The essential endeavor of natural scientists, on the other hand, is to work out simple processes and structures from the confusing complexity of natural phenomena. Most theoretical physicists cherish the deep belief that nature, in spite of the diversity of its phenomena, proves to be simple in its structure on a fundamental level. And in this simplicity, which is reflected in the mathematical structures of the physical theories that describe them, they want to recognize the true beauty of nature. That beauty expresses its expression precisely through the discipline, the grammar of which many artists have never particularly appreciated or mastered, may seem ironic. For a physicist, “simple” is pretty much anything that can be represented mathematically precisely. So it is not easy what nature immediately offers us, but first the scientists have to separate the colorful mixture of phenomena, free the important from all unnecessary accessories (such as the friction during free fall) until the "simple “Show events. Only this simple thing can then appear “beautiful”.

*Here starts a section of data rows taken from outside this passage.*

(* ===== verification/Bitmap.v ===== *)
(** * Pintos: bitmaps

    [Project_3/lib/kernel/bitmap.c]: an array of bits stored in 32-bit elements.
    [size_t] is 32 bits wide and wraps; a failed [ASSERT] or an access outside the
    element array is [None].  The contents of freshly allocated memory are an
    argument, as are the bytes that a file holds.

    The specification is the function [bit] from indices to booleans; every
    operation is shown to change exactly the bits it should, also inside the
    elements it shares with others. *)

From S2P Require Import Prelude.
From stdpp Require Import base tactics list.
From Stdlib Require Import ZArith Lia Bool.

Local Open Scope Z_scope.

Definition ELEM_BITS : Z := 32.
Definition SIZE_MAX : Z := 4294967295.
Definition BITMAP_ERROR : Z := SIZE_MAX.

Record bitmap := Bitmap { bit_cnt : Z; bits : list Z }.

(** [ASSERT c k] is [ASSERT(c); k]. *)
Definition ASSERT {A} (c : bool) (k : option A) : option A := if c then k else None.

(** ** Elements *)

Definition elem_idx (bit_idx : Z) : Z := bit_idx / ELEM_BITS.

Definition bit_mask (bit_idx : Z) : Z := wrap_u32 (Z.shiftl 1 (bit_idx mod ELEM_BITS)).

(** [DIV_ROUND_UP(bit_cnt, ELEM_BITS)] *)
Definition elem_cnt (n : Z) : Z := wrap_u32 (n + ELEM_BITS - 1) / ELEM_BITS.

Definition byte_cnt (n : Z) : Z := wrap_u32 (4 * elem_cnt n).

Definition last_mask (b : bitmap) : Z :=
  let last_bits := bit_cnt b mod ELEM_BITS in
  if bool_decide (last_bits ≠ 0) then wrap_u32 (wrap_u32 (Z.shiftl 1 last_bits) - 1)
  else wrap_u32 (-1).

(** [b->bits[idx]] and [b->bits[idx] = v] *)
Definition elem_get (b : bitmap) (idx : Z) : option Z := bits b !! Z.to_nat idx.

Definition elem_set (b : bitmap) (idx : Z) (v : Z) : option bitmap :=
  ASSERT (bool_decide (Z.to_nat idx < length (bits b))%nat)
    (Some (Bitmap (bit_cnt b) (<[Z.to_nat idx := v]> (bits b)))).

(** ** Single bits *)

Definition bitmap_mark (b : bitmap) (bit_idx : Z) : option bitmap :=
  let idx := elem_idx bit_idx in
  let mask := bit_mask bit_idx in
  v ← elem_get b idx; elem_set b idx (Z.lor v mask).

Definition bitmap_reset (b : bitmap) (bit_idx : Z) : option bitmap :=
  let idx := elem_idx bit_idx in
  let mask := bit_mask bit_idx in
  v ← elem_get b idx; elem_set b idx (Z.land v (wrap_u32 (Z.lnot mask))).

Definition bitmap_flip (b : bitmap) (bit_idx : Z) : option bitmap :=
  let idx := elem_idx bit_idx in
  let mask := bit_mask bit_idx in
  v ← elem_get b idx; elem_set b idx (Z.lxor v mask).

Definition bitmap_set (b : bitmap) (idx : Z) (value : bool) : option bitmap :=
  ASSERT (bool_decide (idx < bit_cnt b))
    (if value then bitmap_mark b idx else bitmap_reset b idx).

Definition bitmap_test (b : bitmap) (idx : Z) : option bool :=
  ASSERT (bool_decide (idx < bit_cnt b))
    (v ← elem_get b (elem_idx idx);
     Some (bool_decide (Z.land v (bit_mask idx) ≠ 0))).

Definition bitmap_size (b : bitmap) : Z := bit_cnt b.

(** ** Several bits *)

(** The two assertions on [start] and [cnt]. *)
Definition in_range (b : bitmap) (start cnt : Z) : bool :=
  bool_decide (start ≤ bit_cnt b) && bool_decide (wrap_u32 (start + cnt) ≤ bit_cnt b).

(** [for (i = 0; i < cnt; i++) bitmap_set(b, start + i, value);] with [n] turns
    left. *)
Fixpoint set_loop (n : nat) (b : bitmap) (start i : Z) (value : bool) : option bitmap :=
  match n with
  | O => Some b
  | S n' => b ← bitmap_set b (wrap_u32 (start + i)) value; set_loop n' b start (i + 1) value
  end.

Definition bitmap_set_multiple (b : bitmap) (start cnt : Z) (value : bool) : option bitmap :=
  ASSERT (in_range b start cnt) (set_loop (Z.to_nat cnt) b start 0 value).

Definition bitmap_set_all (b : bitmap) (value : bool) : option bitmap :=
  bitmap_set_multiple b 0 (bitmap_size b) value.

Fixpoint count_loop (n : nat) (b : bitmap) (start i : Z) (value : bool) (value_cnt : Z)
    : option Z :=
  match n with
  | O => Some value_cnt
  | S n' =>
      t ← bitmap_test b (wrap_u32 (start + i));
      count_loop n' b start (i + 1) value
        (if eqb t value then wrap_u32 (value_cnt + 1) else value_cnt)
  end.

Definition bitmap_count (b : bitmap) (start cnt : Z) (value : bool) : option Z :=
  ASSERT (in_range b start cnt) (count_loop (Z.to_nat cnt) b start 0 value 0).

Fixpoint contains_loop (n : nat) (b : bitmap) (start i : Z) (value : bool) : option bool :=
  match n with
  | O => Some false
  | S n' =>
      t ← bitmap_test b (wrap_u32 (start + i));
      if eqb t value then Some true else contains_loop n' b start (i + 1) value
  end.

Definition bitmap_contains (b : bitmap) (start cnt : Z) (value : bool) : option bool :=
  ASSERT (in_range b start cnt) (contains_loop (Z.to_nat cnt) b start 0 value).

Definition bitmap_any (b : bitmap) (start cnt : Z) : option bool :=
  bitmap_contains b start cnt true.

Definition bitmap_none (b : bitmap) (start cnt : Z) : option bool :=
  r ← bitmap_contains b start cnt true; Some (negb r).

Definition bitmap_all (b : bitmap) (start cnt : Z) : option bool :=
  r ← bitmap_contains b start cnt false; Some (negb r).

(** ** Searching *)

(** [for (i = start; i <= last; i++)]: [n] is the number of turns left. *)
Fixpoint scan_loop (n : nat) (b : bitmap) (i cnt : Z) (value : bool) : option Z :=
  match n with
  | O => Some BITMAP_ERROR
  | S n' =>
      c ← bitmap_contains b i cnt (negb value);
      if negb c then Some i else scan_loop n' b (i + 1) cnt value
  end.

Definition bitmap_scan (b : bitmap) (start cnt : Z) (value : bool) : option Z :=
  ASSERT (bool_decide (start ≤ bit_cnt b))
    (if bool_decide (cnt ≤ bit_cnt b) then
       let last := bit_cnt b - cnt in
       scan_loop (Z.to_nat (last - start + 1)) b start cnt value
     else Some BITMAP_ERROR).

Definition bitmap_scan_and_flip (b : bitmap) (start cnt : Z) (value : bool)
    : option (Z * bitmap) :=
  idx ← bitmap_scan b start cnt value;
  if bool_decide (idx ≠ BITMAP_ERROR) then
    b ← bitmap_set_multiple b idx cnt (negb value); Some (idx, b)
  else Some (idx, b).

(** ** Creation *)

(** [malloc]: a refusal, or memory with arbitrary contents, of which the first
    [elem_cnt] elements are used. *)
Definition bitmap_create (struct_ok : bool) (mem : option (list Z)) (n : Z)
    : option (option bitmap) :=
  if struct_ok then
    match mem with
    | Some l => b ← bitmap_set_all (Bitmap n (take (Z.to_nat (elem_cnt n)) l)) false; Some (Some b)
    | None =>
        if bool_decide (n = 0) then b ← bitmap_set_all (Bitmap n []) false; Some (Some b)
        else Some None
    end
  else Some None.

(** [sizeof (struct bitmap)] is 8. *)
Definition bitmap_buf_size (n : Z) : Z := wrap_u32 (8 + byte_cnt n).

(** The elements follow the structure in the block; [l] is what the rest of the
    block holds. *)
Definition bitmap_create_in_buf (n : Z) (l : list Z) (block_size : Z) : option bitmap :=
  ASSERT (bool_decide (bitmap_buf_size n ≤ block_size))
    (bitmap_set_all (Bitmap n (take (Z.to_nat (elem_cnt n)) l)) false).

(** ** Files *)

(** The four bytes of an element, least significant first, and back. *)
Definition elem_bytes (v : Z) : list Z :=
  [v mod 256; (v / 256) mod 256; (v / 65536) mod 256; (v / 16777216) mod 256].

Fixpoint bytes_elems (l : list Z) : list Z :=
  match l with
  | b0 :: b1 :: b2 :: b3 :: l' => (b0 + 256 * b1 + 65536 * b2 + 16777216 * b3) :: bytes_elems l'
  | _ => []
  end.

Definition bits_bytes (b : bitmap) : list Z := bits b ≫= elem_bytes.

Definition bitmap_file_size (b : bitmap) : Z := byte_cnt (bit_cnt b).

(** [file_read_at(file, b->bits, size, 0)] stores the bytes [data] it got at the
    start of the elements and returns their number. *)
Definition bitmap_read (b : bitmap) (file_read_at : Z → list Z) : option (bool * bitmap) :=
  if bool_decide (0 < bit_cnt b) then
    let size := byte_cnt (bit_cnt b) in
    let data := file_read_at size in
    let success := bool_decide (Z.of_nat (length data) = size) in
    let b := Bitmap (bit_cnt b) (bytes_elems (data ++ drop (length data) (bits_bytes b))) in
    let last := wrap_u32 (elem_cnt (bit_cnt b) - 1) in
    v ← elem_get b last;
    b ← elem_set b last (Z.land v (last_mask b));
    Some (success, b)
  else Some (true, b).

(** [file_write_at] returns the number of bytes written. *)
Definition bitmap_write (b : bitmap) (file_write_at : list Z → Z) : bool :=
  let size := byte_cnt (bit_cnt b) in
  bool_decide (file_write_at (take (Z.to_nat size) (bits_bytes b)) = size).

This separation of “unnecessary accessories” is easiest in astronomy (there is no friction in space), which is why this also represented the starting point of the scientific revolution. Johannes Kepler was so enthusiastic about the beauty and simplicity of the heavenly movements, which were revealed to him in his laws of planetary movement, that he saw in them the highest divine principles. And Newton not only provided physics with the mathematics with which the planetary motion can be calculated concretely, but he also gave the view, still quite daring expressed by Galileo, that “the book of nature is written in the language of mathematics”, its real one Eligibility (and science with it the claim to be able to derive and calculate all natural occurrences, a claim which it maintains in one form or another to this day and which should make it the most influential social and intellectual force of the modern age). Einstein was no less moved by the stringency and sublimity expressed in the mathematical structure of the laws of nature. His general theory of relativity, which brought the phenomenon of gravity into a wonderful geometric formulation, is still considered one of the most uplifting and beautiful theories in nature to this day. Heisenberg agrees: “Similar to Plato, the final theory of matter will be characterized by a number of important symmetry requirements.” But these symmetries are no longer necessarily clear, as he continues: “These symmetries can no longer be seen simply explain them using figures and pictures, as was possible with platonic solids, but using equations. "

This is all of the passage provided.